Source data:
(* ===== verification/Uploads.v ===== *)
(** * Uploads: concurrent uploads and deletions ([services.py], [quotas.py])

    [Services] runs a call as one step.  Here the transactions of [upload_object] and
    [delete_object] are interleaved statement by statement, as the workers of the web
    server run them on PostgreSQL (READ COMMITTED): a query sees the committed rows and
    the transaction's own writes; a written or locked row stays locked until the end
    ([select_for_update], [UPDATE], [DELETE], and the unique indexes on an [INSERT]);
    writes appear to others at the commit; blobs and UUIDs take effect at once.  The rows
    a transaction only inserts under fresh keys (automatic grants, events) meet no other
    transaction and are left to [Services].  The theorems are in [UploadsSpec]; one of them,
    [transaction_alone], ties the two models. *)
From S2P Require Import Prelude PyStr Models Mime Signals Access Quotas Backends Services.

(** ** Transactions *)
(** What [upload_object] computes before its first query. *)
Record upload_args := UploadArgs {
  u_bucket : bucket; u_name : string; u_data : bytes; u_owner : option Z; u_upsert : bool;
  u_mime : string; u_meta : list (string * json) }.
(** [delete_object] works on the row as its caller has read it before. *)
Inductive task := Upload (a : upload_args) | Delete (o : sobject).

Definition task_company (t : task) : Z :=
  match t with Upload a => b_company_id (u_bucket a) | Delete o => o_company_id o end.
Definition task_user (t : task) : option Z :=
  match t with Upload a => u_owner a | Delete o => o_owner_id o end.
Definition u_size (a : upload_args) : Z := Z.of_nat (length (u_data a)).

(** What happens to the row of the object. *)
Inductive change := Created (o : sobject) | Replaced (old o : sobject) | Removed (o : sobject).
Definition change_delta (c : change) : Z :=
  match c with
  | Created o => o_size o
  | Replaced old o => o_size o - o_size old
  | Removed o => - o_size o
  end.

(** The next statement of a transaction, with what it knows: [q] says that it inserted the
    quota row of the company, [u] what it does to the quota row of the user. *)
Inductive phase :=
| Looking                                      (** [select_for_update] on the row *)
| Checking (old : option sobject)              (** [assert_can_store] *)
| Saving (old : option sobject) (q : bool)     (** the blob and the row *)
| Removing                                     (** the row and the blob of a deletion *)
| Counting (c : change) (q : bool)             (** the counter of the company *)
| CountingUser (c : change) (q : bool)         (** the counter of the user *)
| Committing (c : change) (q : bool) (u : option (Z * option Z))
| Ended.
Definition start (t : task) : phase := match t with Upload _ => Looking | Delete _ => Removing end.

(** *** Writes *)
Inductive write :=
| WQuotaRow (cid : Z)
| WRow (o : sobject)
| WDelete (i : uuid)
| WCompany (cid delta : Z)
| WUserRow (cid uid m : Z)
| WUser (cid uid delta : Z).

Definition apply_write `{Settings} (x : write) (d : db) : db :=
  match x with
  | WQuotaRow cid =>
      match db_company_quotas d !! cid with
      | Some _ => d
      | None => set_company_quotas (insert cid default_quota) d
      end
  | WRow o => set_objects (insert (o_id o) o) d
  | WDelete i => delete_object_row i d
  | WCompany cid delta => add_company_used cid delta d
  | WUserRow cid uid m =>
      match db_user_quotas d !! (cid, uid) with
      | Some _ => d
      | None => set_user_quotas (insert (cid, uid) (UserQuota m 0)) d
      end
  | WUser cid uid delta => add_user_used cid uid delta d
  end.
Definition replay `{Settings} (l : list write) (d : db) : db := foldl (λ d x, apply_write x d) d l.

Definition change_write (c : change) : write :=
  match c with
  | Created o => WRow o
  | Replaced _ o => WRow o
  | Removed o => WDelete (o_id o)
  end.
Definition quota_write (t : task) (q : bool) : list write :=
  if q then [WQuotaRow (task_company t)] else [].
Definition company_write (t : task) (c : change) : list write :=
  if change_delta c == 0 then [] else [WCompany (task_company t) (change_delta c)].
Definition user_write (t : task) (c : change) (u : option (Z * option Z)) : list write :=
  match u with
  | None => []
  | Some (uid, created) =>
      from_option (λ m, [WUserRow (task_company t) uid m]) [] created ++
      [WUser (task_company t) uid (change_delta c)]
  end.
(** The writes a transaction has made and not yet committed. *)
Definition writes (t : task) (p : phase) : list write :=
  match p with
  | Looking | Checking _ | Removing | Ended => []
  | Saving _ q => quota_write t q
  | Counting c q => quota_write t q ++ [change_write c]
  | CountingUser c q => quota_write t q ++ [change_write c] ++ company_write t c
  | Committing c q u =>
      quota_write t q ++ [change_write c] ++ company_write t c ++ user_write t c u
  end.

(** *** Locks *)
Inductive lock := LObject (i : uuid) | LName (bid : uuid) (name : string) | LCompany (cid : Z)
                | LUser (cid uid : Z).
#[export] Instance lock_eq_dec : EqDecision lock.
Proof. solve_decision. Defined.

Definition name_lock (o : sobject) : lock := LName (o_bucket_id o) (o_name o).
Definition old_locks (old : option sobject) : list lock := from_option (λ o, [LObject (o_id o)]) [] old.
Definition change_locks (c : change) : list lock :=
  match c with
  | Created o => [LObject (o_id o); name_lock o]
  | Replaced old _ => [LObject (o_id old)]
  | Removed o => [LObject (o_id o); name_lock o]
  end.
Definition quota_lock (t : task) (q : bool) : list lock :=
  if q then [LCompany (task_company t)] else [].
Definition company_lock (t : task) (c : change) : list lock := quota_lock t (change_delta c != 0).
Definition user_lock (t : task) (u : option (Z * option Z)) : list lock :=
  from_option (λ x, [LUser (task_company t) x.1]) [] u.
(** The locks a transaction holds. *)
Definition held (t : task) (p : phase) : list lock :=
  match p with
  | Looking | Removing | Ended => []
  | Checking old => old_locks old
  | Saving old q => old_locks old ++ quota_lock t q
  | Counting c q => change_locks c ++ quota_lock t q
  | CountingUser c q => change_locks c ++ quota_lock t q ++ company_lock t c
  | Committing c q u => change_locks c ++ quota_lock t q ++ company_lock t c ++ user_lock t u
  end.

(** ** Statements *)
Section statements.
Context `{Settings, Backend}.

(** What a transaction sees of the database whose committed state is [w]. *)
Definition view (t : task) (p : phase) (w : world) : world := set_db (replay (writes t p)) w.
(** The committed rows are [w]'s still; blobs and UUIDs are those of [w']. *)
Definition uncommitted (w w' : world) : world :=
World (w_db w) (w_blobs w') (w_now w') (w_next_uuid w').
Definition lacks_quota (d : db) (cid : Z) : bool := bool_decide (db_company_quotas d !! cid = None).

Definition replacement (a : upload_args) (old : sobject) (t : datetime) : sobject :=
StorageObject (o_id old) (o_bucket_id old) (o_name old) (o_company_id old)
  (if bool_decide (u_owner a = None) then o_owner_id old else u_owner a)
  (u_size a) (content_etag (u_data a)) (u_mime a) (u_meta a) (o_storage_key old)
  (o_version old + 1) (o_created_at old) t (o_last_accessed_at old).
Definition new_key (a : upload_args) (i : uuid) : string :=
build_storage_key (b_company_id (u_bucket a)) (b_name (u_bucket a)) (u_name a) i.
Definition new_row (a : upload_args) (i : uuid) (t : datetime) : sobject :=
StorageObject i (b_id (u_bucket a)) (u_name a) (b_company_id (u_bucket a)) (u_owner a) (u_size a)
  (content_etag (u_data a)) (u_mime a) (u_meta a) (new_key a i) 1 t t None.

(** The part of [apply_usage_delta] about the user: whether there is a row to update, and
  the limit of the row that is created first. *)
Definition user_charge (t : task) (c : change) (d : db) : option (Z * option Z) :=
if change_delta c == 0 then None
else
  match task_user t with
  | None => None
  | Some uid =>
      match resolve_user_limit d (task_company t) (quota_of d (task_company t)) (Some uid) with
      | (_, Some _) => Some (uid, None)
      | (Some m, None) => Some (uid, Some m)
      | (None, None) => None
      end
  end.

Definition look (a : upload_args) (w : world) : option (option sobject) :=
let old := find_object (w_db w) (b_id (u_bucket a)) (u_name a) in
if bool_decide (is_Some old) && negb (u_upsert a) then None else Some old.
Definition check (t : task) (a : upload_args) (old : option sobject) (w : world) : option bool :=
match assert_can_store (task_company t) (task_user t) (u_size a) (from_option o_size 0 old) w with
| (inl _, _) => None
| (inr _, w') => Some (lacks_quota (w_db w) (task_company t) && negb (lacks_quota (w_db w') (task_company t)))
end.
Definition overwrite (a : upload_args) (old : sobject) : prog change :=
save_blob (o_storage_key old) (u_data a) ;;;
t <- now ;; ret (Replaced old (replacement a old t)).
Definition create (a : upload_args) : prog change :=
i <- uuid4 ;;
save_blob (new_key a i) (u_data a) ;;;
t <- now ;;
o <- create_object_row (new_row a i t) ;;
ret (Created o).
Definition remove (o : sobject) : prog change :=
modify_db (delete_object_row (o_id o)) ;;;
delete_storage_key (o_storage_key o) ;;;
ret (Removed o).
(** The statement that writes the row, for a transaction that is at it. *)
Definition row_statement (t : task) (p : phase) : option (prog change * bool) :=
match t, p with
| Upload a, Saving (Some old) q => Some (overwrite a old, q)
| Upload a, Saving None q => Some (create a, q)
| Delete o, Removing => Some (remove o, false)
| _, _ => None
end.

(** The locks the next statement takes. *)
Definition needs (t : task) (p : phase) (w : world) : list lock :=
let d := w_db (view t p w) in
match p with
| Looking => match t with
             | Upload a => old_locks (find_object d (b_id (u_bucket a)) (u_name a))
             | Delete _ => []
             end
| Checking old => match t with
                  | Upload a => quota_lock t (from_option id false (check t a old (view t p w)))
                  | Delete _ => []
                  end
| Saving None _ => match t with
                   | Upload a => [LName (b_id (u_bucket a)) (u_name a)]
                   | Delete _ => []
                   end
| Removing => match t with Delete o => [LObject (o_id o); name_lock o] | Upload _ => [] end
| Counting c _ => company_lock t c
| CountingUser c _ => user_lock t (user_charge t c d)
| _ => []
end.

(** The next statement: the phase after it and the world (whose database is what is committed). *)
Definition advance (t : task) (p : phase) (w : world) : phase * world :=
let v := view t p w in
match p with
| Looking => match t with
             | Upload a => (from_option Checking Ended (look a v), w)
             | Delete _ => (Ended, w)
             end
| Checking old => match t with
                  | Upload a => (from_option (Saving old) Ended (check t a old v), w)
                  | Delete _ => (Ended, w)
                  end
| Saving _ _ | Removing =>
    match row_statement t p with
    | Some (m, q) => match m v with
                     | (inr c, v') => (Counting c q, uncommitted w v')
                     | (inl _, v') => (Ended, uncommitted w v')
                     end
    | None => (Ended, w)
    end
| Counting c q =>
    (CountingUser c (q || ((change_delta c != 0) && lacks_quota (w_db v) (task_company t))), w)
| CountingUser c q => (Committing c q (user_charge t c (w_db v)), w)
| Committing _ _ _ => (Ended, v)
| Ended => (Ended, w)
end.

(** ** Interleavings *)
Record sys := Sys { sy_world : world; sy_txs : gmap nat (task * phase) }.

Definition is_ended (p : phase) : bool := match p with Ended => true | _ => false end.
Definition active (s : sys) : Z := row_sum (λ tp, if is_ended tp.2 then 0 else 1) (sy_txs s).
(** No other transaction holds any of these locks. *)
Definition free (s : sys) (i : nat) (l : list lock) : Prop :=
∀ j t p k, sy_txs s !! j = Some (t, p) → j ≠ i → k ∈ l → k ∉ held t p.

(** The bucket of an upload is a stored row, and its data passed [_read_upload_bytes]; the
  row of a deletion was read from the database. *)
Definition task_ok (w : world) (t : task) : Prop :=
match t with
| Upload a => db_buckets (w_db w) !! b_id (u_bucket a) = Some (u_bucket a) ∧ u_size a ≤ MAX_UPLOAD_BYTES
| Delete o => 0 ≤ o_size o
end.

(** At most [workers] transactions run at a time; [allowed] says which tasks come.  A
  transaction may be rolled back at any time. *)
Inductive step (workers : Z) (allowed : task → Prop) (s : sys) : sys → Prop :=
| step_begin i t :
    sy_txs s !! i = None → active s < workers → allowed t → task_ok (sy_world s) t →
    step workers allowed s (Sys (sy_world s) (<[i:=(t, start t)]> (sy_txs s)))
| step_run i t p p' w' :
    sy_txs s !! i = Some (t, p) → p ≠ Ended → free s i (needs t p (sy_world s)) →
    advance t p (sy_world s) = (p', w') →
    step workers allowed s (Sys w' (<[i:=(t, p')]> (sy_txs s)))
| step_rollback i t p :
    sy_txs s !! i = Some (t, p) →
    step workers allowed s (Sys (sy_world s) (<[i:=(t, Ended)]> (sy_txs s))).

Definition any_task (t : task) : Prop := True.
Definition is_upload (t : task) : Prop := match t with Upload _ => True | Delete _ => False end.
End statements.

(** *** Schedules, for concrete runs *)
Section schedules.
Context `{Settings, Backend}.
Definition free_b (s : sys) (i : nat) (l : list lock) : bool :=
forallb (λ x : nat * (task * phase), (x.1 == i) || forallb (λ k, negb (k in_ held x.2.1 x.2.2)) l)
  (map_to_list (sy_txs s)).
(** [inl t]: a transaction begins; [inr tt]: its next statement, unless a lock is taken. *)
Definition exec1 (workers : Z) (s : sys) (e : nat * (task + unit)) : option sys :=
match e.2, sy_txs s !! e.1 with
| inl t, None =>
    if active s <? workers then Some (Sys (sy_world s) (<[e.1:=(t, start t)]> (sy_txs s))) else None
| inr _, Some (t, p) =>
    if negb (is_ended p) && free_b s e.1 (needs t p (sy_world s)) then
      let '(p', w') := advance t p (sy_world s) in Some (Sys w' (<[e.1:=(t, p')]> (sy_txs s)))
    else None
| _, _ => None
end.
Fixpoint exec (workers : Z) (s : sys) (l : list (nat * (task + unit))) : option sys :=
match l with
| [] => Some s
| e :: l' => s' ← exec1 workers s e; exec workers s' l'
end.
Definition tasks (l : list (nat * (task + unit))) : list task :=
omap (λ e : nat * (task + unit), match e.2 with inl t => Some t | inr _ => None end) l.
End schedules.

# WHAT TO WORK ON
Produce a verbatim copy of the lines from the one holding "forallb (λ x" to the final line of the data, and nothing more.

# EXERCISE SOLUTION
forallb (λ x : nat * (task * phase), (x.1 == i) || forallb (λ k, negb (k in_ held x.2.1 x.2.2)) l)
  (map_to_list (sy_txs s)).
(** [inl t]: a transaction begins; [inr tt]: its next statement, unless a lock is taken. *)
Definition exec1 (workers : Z) (s : sys) (e : nat * (task + unit)) : option sys :=
match e.2, sy_txs s !! e.1 with
| inl t, None =>
    if active s <? workers then Some (Sys (sy_world s) (<[e.1:=(t, start t)]> (sy_txs s))) else None
| inr _, Some (t, p) =>
    if negb (is_ended p) && free_b s e.1 (needs t p (sy_world s)) then
      let '(p', w') := advance t p (sy_world s) in Some (Sys w' (<[e.1:=(t, p')]> (sy_txs s)))
    else None
| _, _ => None
end.
Fixpoint exec (workers : Z) (s : sys) (l : list (nat * (task + unit))) : option sys :=
match l with
| [] => Some s
| e :: l' => s' ← exec1 workers s e; exec workers s' l'
end.
Definition tasks (l : list (nat * (task + unit))) : list task :=
omap (λ e : nat * (task + unit), match e.2 with inl t => Some t | inr _ => None end) l.
End schedules.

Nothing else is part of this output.